Stored items

(* ===== verification/EngineExamples.v ===== *)
(** * A concrete source

    The theorems of the anomaly engine on a source whose volume drops for two buckets and
    comes back. *)

From S2P Require Import Prelude Runs PyStr PyFloat PyTime PyJson Enums AnomalyLifecycle AlertService AlertFacts AnomalyEngine EngineRun EngineTheorems PyFloatFacts Seasonal BusinessHours Detectors DetectorFacts Baseline OutagePolicy Capabilities EngineContext EnginePending EnginePendingTheorems EngineDetectTheorems DetectExamples.

Definition ex_clock (n : nat) : datetime := utc (td_hours 100).
Definition ex_fingerprint (t : AnomalyType) : string := "anomaly:" +:+ AnomalyType_value t.

Definition ex_source : Source :=
  {| so_id := 7; so_name := "web-1"; so_owner := None; so_criticality := "HIGH"; so_monitoring_enabled := true;
     so_maintenance_mode := false; so_maintenance_until := None; so_source_class := None; so_outage_mode := OM_ALERT |}.

Definition ex_settings : EngineSettings :=
  {| es_explanation_enabled := true; es_anomaly_policy_version := 1; es_has_enqueuer := true |}.

Definition ex_world : World :=
  {| w_incidents := []; w_moves := []; w_alerts := {| as_rows := []; as_committed := []; as_ticks := 0 |};
     w_queue := []; w_report := empty_report |}.

Definition ex_metric (h : Z) : Metric := {| mt_bucket_start := utc (td_hours h); mt_bucket_seconds := 3600 |}.

Definition ex_evidence (h : Z) (abnormal : bool) : AnomalyEvidence :=
  {| ev_anomaly_type := AT_VOLUME_DROP; ev_signal := if abnormal then DS_ANOMALOUS else DS_HEALTHY;
     ev_severity := SEV_HIGH; ev_observed_value := Some f1; ev_expected_value := Some f1; ev_baseline_low := None;
     ev_baseline_high := None; ev_deviation_score := None; ev_threshold := None; ev_sample_count := 20;
     ev_interval_start := utc (td_hours h); ev_interval_end := utc (td_hours (h + 1)); ev_confidence := f1;
     ev_reason := "dropped"; ev_extra := [("ratio", JFloat f1); ("baseline_version", JInt 3)];
     ev_insufficient_data := false |}.

Definition ex_seen (h : Z) (abnormal : bool) : Seen :=
  {| sn_metric := ex_metric h; sn_evidence := ex_evidence h abnormal; sn_maintenance := false |}.

Definition ex_buckets : list Seen := [ex_seen 1 true; ex_seen 2 true; ex_seen 3 false].

Lemma ex_seen_ok : Forall (seen_ok AT_VOLUME_DROP) ex_buckets.
Proof.
  repeat constructor; try done; cbn; intros; try (by eexists);
    repeat match goal with H : _ ∈ _ :: _ |- _ => apply elem_of_cons in H as [->|H] end;
    try (by eexists); by apply elem_of_nil in H.
Qed.

Lemma ex_in_order : EngineTheorems.in_order ex_buckets.
Proof. repeat constructor. Qed.

Lemma incident_open_iff_witness : ∃ d' w',
  run_detector ex_clock ex_fingerprint ex_settings ex_source 2 3 ex_buckets (new_detector_state, ex_world) = Ok (d', w') ∧
  ds_state d' ∈ [AS_OPEN; AS_RECOVERING].
Proof.
  destruct (incident_open_iff ex_clock ex_fingerprint ex_settings ex_source AT_VOLUME_DROP 2 3 ex_buckets ex_world ex_seen_ok ex_in_order)
    as (d' & w' & H & Hiff).
  exists d', w'. split; [exact H|]. apply Hiff. exists [], [false]. split; [reflexivity|].
  intros (a & b & E). apply (f_equal length) in E. rewrite !length_app, length_replicate in E. cbn in E. lia.
Defined.

Lemma ex_engine_index : index_ok [].
Proof. intros i j a b H. by rewrite lookup_nil in H. Qed.

Lemma alert_follows_incident_witness : ∃ d' w',
  run_detector ex_clock ex_fingerprint ex_settings ex_source 2 3 ex_buckets (new_detector_state, ex_world) = Ok (d', w') ∧
  is_Some (find_active (as_rows (w_alerts w')) (ex_fingerprint AT_VOLUME_DROP)).
Proof.
  destruct (run_detector ex_clock ex_fingerprint ex_settings ex_source 2 3 ex_buckets (new_detector_state, ex_world))
    as [[d' w']|e] eqn:E; [|vm_compute in E; discriminate].
  exists d', w'. split; [done|].
  apply (alert_follows_incident ex_clock ex_fingerprint ex_settings ex_source AT_VOLUME_DROP 2 3 ex_buckets ex_world d' w');
    [repeat constructor|done|exact ex_engine_index|exact ex_engine_index|reflexivity|exact E|].
  vm_compute in E. injection E as <- _. apply (bool_decide_unpack _). vm_compute. exact I.
Defined.

Definition ex_run : BucketRun :=
  {| bu_settings := ex_settings; bu_source := ex_source; bu_thresholds := λ _, (1, 1); bu_unmet := λ _, None;
     bu_verdicts := [ex_evidence 1 true]; bu_metric := ex_metric 1 |}.

Lemma one_live_incident_witness : ∃ states w, run_buckets ex_clock ex_fingerprint (∅, ex_world) [ex_run] = Ok (states, w) ∧
  ∃ j i, w_incidents w !! j = Some i ∧ ic_state i = AS_OPEN.
Proof.
  destruct (run_buckets ex_clock ex_fingerprint (∅, ex_world) [ex_run]) as [[states w]|e] eqn:E; [|vm_compute in E; discriminate].
  exists states, w. split; [done|].
  assert (Hs : ds_state (state_of states AT_VOLUME_DROP) = AS_OPEN) by (vm_compute in E; injection E as <- _; reflexivity).
  destruct (one_live_incident ex_clock ex_fingerprint [ex_run] ex_world states w) with (t := AT_VOLUME_DROP) as [_ H2];
    [intros j i Hj; change ((@nil Incident) !! j = Some i) in Hj; by rewrite lookup_nil in Hj|exact E|].
  destruct H2 as (j & i & Hj & _ & Hi); [by rewrite Hs|]. exists j, i. split; [exact Hj|]. by rewrite Hi.
Defined.

(** The open incident of [ex_buckets] after two buckets, with its HIGH alert. *)
Lemma unjudged_bucket_downgrades_alert_witness : ∃ d w d' w' a',
  run_detector ex_clock ex_fingerprint ex_settings ex_source 2 3 (take 2 ex_buckets) (new_detector_state, ex_world) = Ok (d, w) ∧
  apply_hysteresis ex_clock ex_fingerprint ex_settings ex_source 2 3 (ex_metric 3)
    (insufficient AT_VOLUME_DROP (utc (td_hours 3)) (utc (td_hours 4)) "metric bucket is partial" 0) false d w = Ok (d', w') ∧
  as_rows (w_alerts w') !! 0%nat = Some a' ∧ al_severity a' = SEV_INFO.
Proof.
  destruct (run_detector ex_clock ex_fingerprint ex_settings ex_source 2 3 (take 2 ex_buckets) (new_detector_state, ex_world))
    as [[d w]|e] eqn:E; [|vm_compute in E; discriminate].
  vm_compute in E. injection E as E1 E2.
  destruct (as_rows (w_alerts w) !! 0%nat) as [a|] eqn:Ea; [|rewrite <-E2 in Ea; discriminate Ea].
  destruct (unjudged_bucket_downgrades_alert ex_clock ex_fingerprint ex_settings ex_source AT_VOLUME_DROP 2 3 (ex_metric 3)
    d w 0%nat a (utc (td_hours 3)) (utc (td_hours 4)) "metric bucket is partial" 0) as (d' & w' & a' & H & _ & Ha' & _ & _ & Hsev).
  - by rewrite <-E1.
  - split; [done|]. intros l Hl. rewrite <-E1 in Hl. injection Hl as <-. done.
  - done.
  - rewrite <-E2. vm_compute. reflexivity.
  - exact Ea.
  - exists d, w, d', w', a'. split_and!; done.
Defined.

(** * Concrete ticks

    The evaluation loop on a source whose buckets cannot be judged, and the whole chain on
    one whose buckets can. *)


Definition ex_rows : list MetricRow := [ex_row 1 BC_COMPLETE; ex_row 2 BC_COMPLETE; ex_row 3 BC_COMPLETE].

Lemma ex_rows_in_order : EnginePendingTheorems.in_order ex_rows.
Proof. repeat constructor. Qed.

(** ** Buckets that cannot be judged *)

Definition ex_refuse (m : MetricRow) (w : unit) : result (EvaluationReport * unit) := Err (ZeroDivisionError "division by zero").

Definition ex_pending : @Pending unit :=
  {| pd_world := tt; pd_watermark := Some {| wm_evaluated_through := utc (td_hours 1); wm_updated_at := utc (td_hours 2) |};
     pd_faults := ∅; pd_open := None; pd_readings := 0 |}.

Definition ex_commits (n : nat) : Bookkeeping := BK_COMMITS.

Definition ex_tick : PendingReport * @Pending unit :=
  evaluate_pending ex_refuse ex_clock ex_commits 10 3 true ex_rows ex_pending.

Lemma pending_tick_exact_witness : ∃ wm', pd_watermark ex_tick.2 = Some wm' ∧ reached ex_tick.2 = Some (td_hours 1).
Proof.
  destruct (pending_tick_exact ex_refuse ex_clock ex_commits 10 3 ex_rows _ ex_pending ex_tick.1 ex_tick.2
    ex_rows_in_order eq_refl (surjective_pairing _)) as (done & rest & wm' & _ & _ & _ & Hw & _).
  exists wm'. split; [exact Hw|]. vm_compute. reflexivity.
Defined.


(** A new bucket each tick, and none ever given up. *)
Definition ex_never_judged : @Pending unit :=
  {| pd_world := tt; pd_watermark := None; pd_faults := ∅; pd_open := None; pd_readings := 0 |}.

Definition ex_newest (i : nat) : MetricRow := ex_row (Z.of_nat i) BC_COMPLETE.

Lemma first_evaluation_starves_witness :
  pd_watermark (ticks (λ _, ex_refuse) (λ i, [ex_newest i]) ex_clock ex_commits 10 3 100 0 ex_never_judged) = None.
Proof.
  refine (proj1 (first_evaluation_starves (λ _, ex_refuse) (λ i, [ex_newest i]) ex_clock ex_commits 10 3 ex_newest
    ex_never_judged 100 _ _ _ _ _ _ _)).
  - reflexivity.
  - intros i j Hij. unfold ex_newest, bucket_key, ex_row, utc, td_hours, us_per_second.
    cbn [mr_bucket_start dt_us]. lia.
  - intros i w [x H]. discriminate H.
  - reflexivity.
  - lia.
  - reflexivity.
  - reflexivity.
Defined.

(** ** Buckets that can *)

Definition ex_context_source : ContextSource :=
  {| cs_hours := bs_hours ex_baseline_source; cs_expected_interval_seconds := None |}.

Definition ex_outage : ResolvedOutage := resolve_outage [] None None None OM_ALERT.

Definition ex_stored_cell : BaselineRow :=
  {| br_cell := {| cs_median := lit 10 1; cs_mad := lit 1 1; cs_p05 := lit 8 1; cs_p95 := lit 12 1; cs_sample_count := 40;
                   cs_is_reliable := true; cs_observations := [] |};
     br_window_start := utc 0; br_window_end := utc 0; br_computed_at := utc 0; br_baseline_version := 1;
     br_completeness := f1; br_excluded_sample_count := 0; br_exclusion_counts := []; br_created_at := utc 0;
     br_updated_at := utc 0 |}.

Definition ex_source_world : SourceWorld := {| sw_states := ∅; sw_world := ex_world; sw_warned := ∅ |}.

Lemma ex_tame_source : tame_source ex_floor ex_source ex_context_source (λ _, ex_thresholds)
  {[("average_eps", 4, 2) := ex_stored_cell]}.
Proof.
  split.
  - by apply tame_b_tame; vm_compute.
  - unfold tame_thresholds, ex_thresholds. cbn [th_deviation_z th_spike_ratio th_drop_ratio th_min_parsed_ratio
      th_max_unknown_ratio th_delay_interval_multiple th_cardinality_drop_fraction th_collection_error_threshold
      th_repeated_payload_intervals]. closed_tame.
  - apply map_Forall_singleton. unfold tame_cell, cell_of, ex_stored_cell.
    cbn [br_cell br_completeness br_baseline_version cs_median cs_mad cs_p05 cs_p95 cs_sample_count cs_is_reliable bc_median
      bc_mad bc_p05 bc_p95 bc_sample_count bc_completeness tame_opt]. closed_tame.
  - done.
  - done.
Qed.

Lemma ex_rows_tame : Forall tame_row ex_rows.
Proof.
  repeat (apply Forall_cons_2; [unfold tame_row, ex_row;
    cbn [mr_bucket_start mr_bucket_seconds mr_event_count mr_average_eps mr_event_delay_seconds mr_unknown_event_count
      mr_parsed_username_ratio mr_parsed_source_ip_ratio mr_distinct_source_ip_count mr_collection_error_count
      mr_query_provenance tame_opt]; split_and!; try lia; closed_tame|]). apply Forall_nil_2.
Qed.

Definition ex_start : @Pending SourceWorld :=
  {| pd_world := ex_source_world;
     pd_watermark := Some {| wm_evaluated_through := utc (td_hours 1); wm_updated_at := utc (td_hours 2) |};
     pd_faults := ∅; pd_open := None; pd_readings := 0 |}.

Definition ex_judged : PendingReport * @Pending SourceWorld :=
  evaluate_pending
    (evaluate_bucket ex_clock ex_fingerprint ex_zoneinfo ex_settings ex_floor ex_source ex_context_source
       (λ _, ex_thresholds) ex_outage {[("average_eps", 4, 2) := ex_stored_cell]} ex_rows)
    ex_clock ex_commits 10 3 true ex_rows ex_start.

Lemma every_bucket_judged_witness : reached ex_judged.2 = Some (bucket_key (ex_row 3 BC_COMPLETE)).
Proof.
  exact (proj1 (proj2 (every_bucket_judged ex_clock ex_fingerprint ex_zoneinfo ex_settings ex_floor ex_source ex_context_source
    (λ _, ex_thresholds) ex_outage {[("average_eps", 4, 2) := ex_stored_cell]} ex_rows ex_commits 10 3 _ ex_start
    ex_judged.1 ex_judged.2 ex_tame_source ex_rows_tame ex_rows_in_order eq_refl (map_Forall_empty _)
    (surjective_pairing _)))).
Defined.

EXERCISE REQUIREMENTS
Only the lines from the one bearing "cbn [br_cell br_completeness" through the end of the entries above belong in the answer, each one exactly as given.

SOLVED PROBLEM
    cbn [br_cell br_completeness br_baseline_version cs_median cs_mad cs_p05 cs_p95 cs_sample_count cs_is_reliable bc_median
      bc_mad bc_p05 bc_p95 bc_sample_count bc_completeness tame_opt]. closed_tame.
  - done.
  - done.
Qed.

Lemma ex_rows_tame : Forall tame_row ex_rows.
Proof.
  repeat (apply Forall_cons_2; [unfold tame_row, ex_row;
    cbn [mr_bucket_start mr_bucket_seconds mr_event_count mr_average_eps mr_event_delay_seconds mr_unknown_event_count
      mr_parsed_username_ratio mr_parsed_source_ip_ratio mr_distinct_source_ip_count mr_collection_error_count
      mr_query_provenance tame_opt]; split_and!; try lia; closed_tame|]). apply Forall_nil_2.
Qed.

Definition ex_start : @Pending SourceWorld :=
  {| pd_world := ex_source_world;
     pd_watermark := Some {| wm_evaluated_through := utc (td_hours 1); wm_updated_at := utc (td_hours 2) |};
     pd_faults := ∅; pd_open := None; pd_readings := 0 |}.

Definition ex_judged : PendingReport * @Pending SourceWorld :=
  evaluate_pending
    (evaluate_bucket ex_clock ex_fingerprint ex_zoneinfo ex_settings ex_floor ex_source ex_context_source
       (λ _, ex_thresholds) ex_outage {[("average_eps", 4, 2) := ex_stored_cell]} ex_rows)
    ex_clock ex_commits 10 3 true ex_rows ex_start.

Lemma every_bucket_judged_witness : reached ex_judged.2 = Some (bucket_key (ex_row 3 BC_COMPLETE)).
Proof.
  exact (proj1 (proj2 (every_bucket_judged ex_clock ex_fingerprint ex_zoneinfo ex_settings ex_floor ex_source ex_context_source
    (λ _, ex_thresholds) ex_outage {[("average_eps", 4, 2) := ex_stored_cell]} ex_rows ex_commits 10 3 _ ex_start
    ex_judged.1 ex_judged.2 ex_tame_source ex_rows_tame ex_rows_in_order eq_refl (map_Forall_empty _)
    (surjective_pairing _)))).
Defined.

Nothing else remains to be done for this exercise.